▶ _TASK_:
Across the whole listing, state how many lines include "items". Add nothing to that number.

=====

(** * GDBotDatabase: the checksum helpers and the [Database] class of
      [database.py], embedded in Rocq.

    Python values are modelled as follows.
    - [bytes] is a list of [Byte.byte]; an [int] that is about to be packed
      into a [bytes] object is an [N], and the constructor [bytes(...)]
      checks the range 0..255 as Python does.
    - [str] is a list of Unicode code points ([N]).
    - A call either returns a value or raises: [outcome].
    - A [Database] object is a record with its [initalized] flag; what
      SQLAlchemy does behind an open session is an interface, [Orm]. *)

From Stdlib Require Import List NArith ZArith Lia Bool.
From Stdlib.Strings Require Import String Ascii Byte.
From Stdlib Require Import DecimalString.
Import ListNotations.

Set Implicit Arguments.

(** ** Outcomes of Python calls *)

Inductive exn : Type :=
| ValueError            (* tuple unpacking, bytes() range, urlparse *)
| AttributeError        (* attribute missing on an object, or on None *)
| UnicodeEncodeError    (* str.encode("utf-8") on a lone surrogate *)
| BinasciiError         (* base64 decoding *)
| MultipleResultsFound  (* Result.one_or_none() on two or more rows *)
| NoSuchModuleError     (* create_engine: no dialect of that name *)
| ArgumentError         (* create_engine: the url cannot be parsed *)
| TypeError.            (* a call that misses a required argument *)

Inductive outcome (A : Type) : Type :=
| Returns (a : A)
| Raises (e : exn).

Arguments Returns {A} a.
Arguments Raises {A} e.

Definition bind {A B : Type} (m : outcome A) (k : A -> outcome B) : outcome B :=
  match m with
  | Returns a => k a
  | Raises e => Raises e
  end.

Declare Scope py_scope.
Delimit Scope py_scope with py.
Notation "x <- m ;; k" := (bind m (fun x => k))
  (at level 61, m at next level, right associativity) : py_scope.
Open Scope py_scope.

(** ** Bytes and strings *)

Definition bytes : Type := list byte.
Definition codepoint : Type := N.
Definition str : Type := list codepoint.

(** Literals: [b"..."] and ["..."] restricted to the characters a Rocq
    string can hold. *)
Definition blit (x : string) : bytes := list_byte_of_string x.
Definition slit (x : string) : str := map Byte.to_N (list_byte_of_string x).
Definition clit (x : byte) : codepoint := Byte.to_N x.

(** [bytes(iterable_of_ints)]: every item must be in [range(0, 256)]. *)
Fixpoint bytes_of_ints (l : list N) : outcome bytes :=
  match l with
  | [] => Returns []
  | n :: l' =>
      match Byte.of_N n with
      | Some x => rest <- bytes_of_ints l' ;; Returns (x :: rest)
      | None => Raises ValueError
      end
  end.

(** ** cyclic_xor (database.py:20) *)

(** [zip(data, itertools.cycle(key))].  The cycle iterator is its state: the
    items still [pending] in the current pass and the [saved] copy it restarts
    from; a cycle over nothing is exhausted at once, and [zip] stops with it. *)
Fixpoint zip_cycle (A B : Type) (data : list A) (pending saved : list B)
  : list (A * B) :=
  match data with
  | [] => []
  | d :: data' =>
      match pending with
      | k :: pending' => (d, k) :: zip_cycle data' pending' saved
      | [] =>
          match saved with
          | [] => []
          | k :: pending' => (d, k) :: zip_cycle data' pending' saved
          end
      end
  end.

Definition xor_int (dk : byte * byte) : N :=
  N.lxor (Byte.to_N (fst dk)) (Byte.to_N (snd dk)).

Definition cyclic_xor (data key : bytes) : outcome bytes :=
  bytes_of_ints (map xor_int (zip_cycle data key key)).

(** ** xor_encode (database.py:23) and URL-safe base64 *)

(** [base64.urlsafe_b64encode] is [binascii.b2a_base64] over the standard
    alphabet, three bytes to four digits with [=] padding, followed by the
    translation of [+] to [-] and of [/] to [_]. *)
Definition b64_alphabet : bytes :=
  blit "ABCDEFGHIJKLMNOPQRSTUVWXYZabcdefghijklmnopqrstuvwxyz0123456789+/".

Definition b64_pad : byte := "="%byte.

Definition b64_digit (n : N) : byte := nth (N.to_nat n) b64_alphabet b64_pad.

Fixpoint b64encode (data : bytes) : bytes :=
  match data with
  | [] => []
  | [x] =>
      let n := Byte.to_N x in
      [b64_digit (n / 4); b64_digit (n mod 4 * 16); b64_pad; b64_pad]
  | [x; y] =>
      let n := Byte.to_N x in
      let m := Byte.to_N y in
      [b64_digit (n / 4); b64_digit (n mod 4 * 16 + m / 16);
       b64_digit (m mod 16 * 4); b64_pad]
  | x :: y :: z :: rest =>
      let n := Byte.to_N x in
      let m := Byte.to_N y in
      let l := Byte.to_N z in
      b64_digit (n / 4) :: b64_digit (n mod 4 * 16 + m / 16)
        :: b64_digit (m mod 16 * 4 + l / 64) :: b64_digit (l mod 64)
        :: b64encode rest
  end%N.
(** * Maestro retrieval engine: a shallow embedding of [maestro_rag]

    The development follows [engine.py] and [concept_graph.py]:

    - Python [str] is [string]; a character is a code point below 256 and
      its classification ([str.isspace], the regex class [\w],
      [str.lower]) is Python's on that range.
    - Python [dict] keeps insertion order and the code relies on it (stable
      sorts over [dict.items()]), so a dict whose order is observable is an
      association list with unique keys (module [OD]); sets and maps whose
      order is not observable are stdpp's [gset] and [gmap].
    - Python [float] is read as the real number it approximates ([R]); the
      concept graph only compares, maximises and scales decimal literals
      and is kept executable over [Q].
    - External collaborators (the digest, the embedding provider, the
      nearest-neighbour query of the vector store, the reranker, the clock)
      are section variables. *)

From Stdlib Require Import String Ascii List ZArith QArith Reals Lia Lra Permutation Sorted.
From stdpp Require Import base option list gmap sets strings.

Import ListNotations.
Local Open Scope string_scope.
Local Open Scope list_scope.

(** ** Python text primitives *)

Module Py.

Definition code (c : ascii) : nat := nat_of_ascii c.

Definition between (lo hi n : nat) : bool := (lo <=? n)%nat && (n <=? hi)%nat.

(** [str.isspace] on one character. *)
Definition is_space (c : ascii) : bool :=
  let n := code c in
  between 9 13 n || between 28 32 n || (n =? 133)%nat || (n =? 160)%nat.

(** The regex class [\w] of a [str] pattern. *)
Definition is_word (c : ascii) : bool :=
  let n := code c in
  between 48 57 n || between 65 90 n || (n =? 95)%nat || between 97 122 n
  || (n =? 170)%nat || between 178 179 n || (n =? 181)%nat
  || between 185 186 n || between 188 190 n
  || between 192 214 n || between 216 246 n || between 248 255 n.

=====

▶ _ANSWER SPACE_:
2